The problem of designing a trajectory tracking controller for a quadcopter UAV is addressed

in this document. The motivation is to use the quadrotors in an industrial environment,

where reliable, fast and precise execution of the flight tasks is mandatory.

The goal therefore is to develop a control architecture that is able to satisfy these strict

requirements. The control architecture consists of a trajectory designer and a controller


Two trajectory designing algorithms are going to be introduced, both of them presents a

solution for fitting a trajectory on desired points in the 3D space. The methods have to

give a feasible trajectory (for the quadcopter) for which the requirements originate in the

dynamical and also in the motor and rotor properties of the UAV.

The first solution for the trajectory design fits a third order spline on the desired trajectory

points. The quadcopter accelerates to a constant speed, with which the trajectory is feasible

and is safe to complete. At the end of the path, the quadcopter decelerates to zero speed

and remains in a hovering position. The velocity profile is designed so, that the path will be

carried out under the shortest possible time subject to the actuator and plant constraints.

The second solution connects the desired points with straight lines. The smoothness and

hence the feasibility of the path is achieved with a carefully chosen velocity profile which

is also is also designed so that the path will be carried out under a priori given completion


For the control, three different solutions are going to be introduced, the performance of

which was analyzed via numerical simulations on a high fidelity nonlinear model of an

experimental quadcopter aircraft. The three methods are briefly introduced as follows:

Successive input/output linearization: This method introduces a two level control

architecture based on successive linearization and LQR regulation. The method has

been proposed in in the article of Hernandez published in 2015.

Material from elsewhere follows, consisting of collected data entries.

(** When the manual builder returns, the manual on disk has exactly one
    section per component, in the order of the list; section [k] is
    titled [Pieza k+1: <nombre>] and shows that component's material,
    measures and quantity, and the header shows the stand's three
    dimensions from the request. *)
Theorem manual_sections_follow_components cfg (comps : list (gmap string (pyval num)))
    path_render data w doc_path docx_png_files w' :
  generar_manual_word cfg comps path_render data w = (Ok (doc_path, docx_png_files), w') ->
  exists doc,
    w_files w' !! doc_path = Some (CDocx doc) /\
    data !! "frente" = Some (doc_frente doc) /\ data !! "fondo" = Some (doc_fondo doc) /\
    data !! "altura" = Some (doc_altura doc) /\
    length (doc_piezas doc) = length comps /\
    forall k comp, comps !! k = Some comp ->
      exists s, doc_piezas doc !! k = Some s /\ seccion_muestra k comp s.
Proof. apply generar_manual_word_muestra. Qed.

(** *** What a request must carry *)

Lemma dibujar_componente_dibujable (comp : gmap string (pyval num)) p :
  dibujar_componente comp = Ok p -> componente_dibujable comp.
Proof.
  intros Hp. apply dibujar_componente_inv in Hp as (t & Ht & _).
  apply trazar_svg_inv in Ht
    as (dims & vl & va & ve & l & a & nombre & material & caption & w_draw & h_draw & y_caption
        & Hdims & Hun & Hl & Ha & Hnom & Hmat & _).
  exists dims, vl, va, ve, l, a, nombre, material. auto 10.
Qed.

(** The endpoint answers with the archive only if the request data carry
    [frente], [fondo] and [altura] and every record the adapter returned
    is one the emitter accepts and carries [cantidad_unidades]: the list
    from the model is not validated, so a record short of a field ends in
    the 500 error. *)
Theorem archive_needs_complete_records cfg (svc : ai_service num) req w
    mimetype as_attachment download_name zip w' :
  generar_manual cfg svc req w = (Ok (SendFile mimetype as_attachment download_name zip), w') ->
  exists file data comps w1 w2,
    req_render req = Some file /\ req_data req = Some (Some data) /\
    analizar_y_generar_desglose cfg svc data
      (os_path_join (UPLOAD_FOLDER cfg) (secure_filename (up_filename file))) w1
      = (Ok comps, w2) /\
    Forall (fun comp => componente_dibujable comp /\ is_Some (comp !! "cantidad_unidades"))
           comps /\
    is_Some (data !! "frente") /\ is_Some (data !! "fondo") /\ is_Some (data !! "altura").
Proof.
  unfold generar_manual.
  destruct (generar_manual_try cfg svc req w) as [[[resp temp_files]|e] w0] eqn:Htry.
  - intros _.
    apply generar_manual_try_stages in Htry
      as (file & data & comps & comps' & folder & svgs & pngs & doc_path & docx & w1 & w2 & w3
          & Hstages).
    cbv zeta in Hstages. destruct Hstages as (Hreq & Hdata & _ & Hai & Hplanos & Hdoc & _).
    exists file, data, comps, w1, w2. split; [exact Hreq|]. split; [exact Hdata|].
    split; [exact Hai|].
    apply generar_planos_inv in Hplanos as (ps & Hps & _ & _ & Hcomps' & _).
    apply generar_manual_word_muestra in Hdoc
      as (doc & _ & Hfr & Hfo & Hal & _ & Hsecs).
    split; [|rewrite Hfr, Hfo, Hal; eauto].
    apply Forall_lookup_2. intros k comp Hk.
    destruct (Forall2_lookup_l _ _ _ _ _ Hps Hk) as (p & Hp & Hdraw).
    split; [exact (dibujar_componente_dibujable _ _ Hdraw)|].
    assert (Hzip : zip_with pair comps ps !! k = Some (comp, p)).
    { rewrite lookup_zip_with, Hk. cbn. rewrite Hp. reflexivity. }
    destruct (Forall2_lookup_r _ _ _ _ _ Hcomps' Hzip) as (comp' & Hk' & Hcomp').
    destruct (Hsecs k comp' Hk') as (s & _ & nombre & material & cantidad & dims & vl & va & ve & _ & _ & Hcant & _).
    cbn [fst snd] in Hcomp'. subst comp'.
    rewrite lookup_insert_ne in Hcant by discriminate. eauto.
  - destruct (limpieza cfg [] w0) as [[u|e'] w1]; discriminate.
Qed.
Definition is_str (key : pystr) (v : pyval) : bool :=
  match v with
  | PyStr s => bool_decide (s = key)
  | _ => false
  end.

(** [key in data] for a [str] key: membership among the keys of a dict,
    among the elements of a list, as a substring of a str; [TypeError]
    on a value that is not a container. *)
Definition contains (key : pystr) (data : pyval) : res bool :=
  match data with
  | PyDict items => Ok (bool_decide (is_Some (dict_get key items)))
  | PyArr items => Ok (existsb (is_str key) items)
  | PyStr s => Ok (Str.is_substring key s)
  | _ => Raise TypeError
  end.

(** [data[key]] for a [str] key: the dict's value, [KeyError] when the
    key is missing, [TypeError] on every other value (lists and strings
    take integer indices only). *)
Definition getitem (data : pyval) (key : pystr) : res pyval :=
  match data with
  | PyDict items =>
      match dict_get key items with
      | Some v => Ok v
      | None => Raise KeyError
      end
  | _ => Raise TypeError
  end.

End PyVal.

(** ** The world outside the script *)

(** What the script does to the outside, in the order it does it;
    [st_progress a b] sets the progress bar to [a / b]. *)
Inductive event :=
| st_error (msg : pystr)
| st_warning (msg : pystr)
| st_write (msg : pystr)
| st_progress (numerator denominator : Z)
| http_get (url : pystr)
| chat_completion (prompt : pystr)
| sleep (seconds : Z).

(** The interpreter's builtins and the libraries the script calls. None
    of them is code of the script, so the development is stated for
    every behaviour they may have.
    - [TODAY]: [str(date.today())], fixed when the script starts;
    - [py_int s]: [int(s)], [None] when it raises [ValueError];
    - [py_format v]: how an f-string renders [v];
    - [json_loads s]: [json.loads(s)], or what it raises:
      [JSONDecodeError] on text that is not JSON, a plain [ValueError]
      on an integer literal longer than the interpreter's limit on
      digits, another class at the recursion limit;
    - [find_all_ld_json html]: the [.string] of each tag returned by
      [BeautifulSoup(html, 'html.parser').find_all('script',
      type='application/ld+json')], in document order ([None] when the
      tag has no single text child), or what the parser raises on
      markup it rejects;
    - [requests_get past url]: [requests.get(url).text], or what it raises;
    - [chat_completions_create past prompt]: the [message.content] of
      each choice of the completion, or what the client raises.
    The last two answer after the events [past]: the same request may
    be answered differently each time. *)
Class Runtime := {
  TODAY : pystr;
  py_int : pystr -> option Z;
  py_format : pyval -> pystr;
  json_loads : pystr -> res pyval;
  find_all_ld_json : pystr -> res (list (option pystr));
  requests_get : list event -> pystr -> res pystr;
  chat_completions_create : list event -> pystr -> res (list (option pystr));
}.

(** [st.session_state.daily_tokens] and the events so far. *)
Record world := World {
  daily_tokens : gmap pystr Z;
  trace : list event;
}.

(** A statement of the script: it may change the world, and it either
    yields a value or raises. *)
Definition M (A : Type) : Type := world -> res A * world.

#[global] Instance M_ret : MRet M := fun A a w => (Ok a, w).
#[global] Instance M_bind : MBind M := fun A B f m w =>
  match m w with
  | (Ok a, w') => f a w'
  | (Raise e, w') => (Raise e, w')
  end.

Module Script.

Definition raise {A} (e : exn) : M A := fun w => (Raise e, w).

Definition lift {A} (r : res A) : M A := fun w => (r, w).

Definition emit (e : event) : M unit := fun w =>
  (Ok tt, World (daily_tokens w) (trace w ++ [e])).

(** [st.stop()] *)
Definition st_stop {A} : M A := raise StopException.

(** [st.session_state.daily_tokens[key]] *)
Definition tokens_get (key : pystr) : M Z := fun w =>
  match daily_tokens w !! key with
  | Some n => (Ok n, w)
  | None => (Raise KeyError, w)
  end.

(** [st.session_state.daily_tokens[key] = n] *)
Definition tokens_set (key : pystr) (n : Z) : M unit := fun w =>
  (Ok tt, World (<[key := n]> (daily_tokens w)) (trace w)).

(** A [for] loop over statements. *)
Fixpoint for_each {A B} (body : A -> B -> M A) (acc : A) (xs : list B) : M A :=
  match xs with
  | [] => mret acc
  | x :: xs' => acc' ← body acc x; for_each body acc' xs'
  end.

End Script.

(** ** The script *)

Definition DAILY_TOKEN_LIMIT : Z := 15000.

(** The sentinel label. *)
Definition unknown : pystr := Str.lit "不明".

Definition comma : Z := 44.
Definition newline : Z := 10.

Definition budget_message : pystr :=
  Str.lit "本日のAPI利用上限（約0.1ドル）に達しました。" ++
  Str.lit "明日以降に再実行してください。".

Definition prompt_head : pystr := Str.lit
"以下の記事タイトル一覧から、それぞれ該当する都道府県を判断してください。

【ルール】
- 都道府県名のみを回答（例：東京都、大阪府、北海道）
- 東京23区や東京都内の市区は「東京都」
- 政令指定都市は所属する都道府県を回答（例：横浜市→神奈川県、神戸市→兵庫県）
- 判断できない場合は「不明」

【出力形式】
番号と都道府県名のみをカンマ区切りで出力してください。
例: 1,東京都
    2,大阪府
    3,不明

【記事タイトル一覧】
".

Section Pipeline.

Context {RT : Runtime}.

(** Lines 23-27: the entry of today is created at zero when absent. *)
Definition init_daily_tokens (w : world) : world :=
  match daily_tokens w !! TODAY with
  | Some _ => w
  | None => World (<[TODAY := 0]> (daily_tokens w)) (trace w)
  end.

(** [json.loads(script.string)]: [TypeError] when there is no string. *)
Definition loads_script (script : option pystr) : res pyval :=
  match script with
  | None => Raise TypeError
  | Some text => json_loads text
  end.

Definition headline_key : pystr := Str.lit "headline".

(** The body of the loop over the script tags (lines 68-73). *)
Definition scan_script (headlines : list pyval) (script : option pystr) : res (list pyval) :=
  try_except
    (data ← loads_script script;
     present ← PyVal.contains headline_key data;
     if present : bool then
       v ← PyVal.getitem data headline_key;
       Ok (headlines ++ [v])
     else Ok headlines)
    [JSONDecodeError; TypeError]
    (Ok headlines).

Definition extract_headlines_with_beautifulsoup (html_content : pystr) : res (list pyval) :=
  scripts ← find_all_ld_json html_content;
  for_each scan_script [] scripts.

(** The body of the loop over the reply's lines (lines 130-139); [n] is
    [len(headlines)]. *)
Definition parse_line (n : Z) (prefectures : list pystr) (line : pystr) : res (list pystr) :=
  let line := Str.strip line in
  if Str.contains comma line then
    let parts := Str.split1 comma line in
    try_except
      (p0 ← PyList.getitem parts 0;
       i ← match py_int (Str.strip p0) with
           | Some i => Ok i
           | None => Raise ValueError
           end;
       let idx := i - 1 in
       p1 ← PyList.getitem parts 1;
       let pref := Str.strip p1 in
       if (0 <=? idx) && (idx <? n) then PyList.setitem prefectures idx pref
       else Ok prefectures)
      [ValueError]
      (Ok prefectures)
  else Ok prefectures.

(** Lines 127-141: the labels start at the sentinel and the reply's
    lines are applied in order. *)
Definition parse_response (headlines : list pyval) (response_text : pystr) : res (list pystr) :=
  let prefectures := replicate (length headlines) unknown in
  for_each (parse_line (PyList.len headlines)) prefectures
           (Str.split newline (Str.strip response_text)).

(** Line 94: the numbered headlines, one per line. *)
Definition headlines_text (headlines : list pyval) : pystr :=
  Str.join [newline]
    (imap (fun i h => Str.of_int (Z.of_nat i + 1) ++ Str.lit ". " ++ py_format h) headlines).

Definition build_prompt (headlines : list pyval) : pystr :=
  prompt_head ++ headlines_text headlines ++ [newline].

Jacobi linearization and LQG control: Based on the Jacobi linearized model of the

quadcopter around a trim-point, an LQG control can be developed. It can be then

further improved in order to achieve trajectory following capability.

Feedback linearization: Through a change in the input variables, a system can be obtained

which than can be feedback linearized. For the feedback linearized system, an

LQR controller can be applied, making the controller capable of trajectory following

in such way.

The performance of the controllers was analyzed via simulations in the MATLAB-Simulink

environment. In these simulations, the controllers were tested on the different types of

trajectories with different speeds. Simulations with changed quadcopter properties, such

as mass and inertia, were also carried out in order to check the robustness of the controllers.

3D visualization is solved in V-REP and in MATLAB-figure as well.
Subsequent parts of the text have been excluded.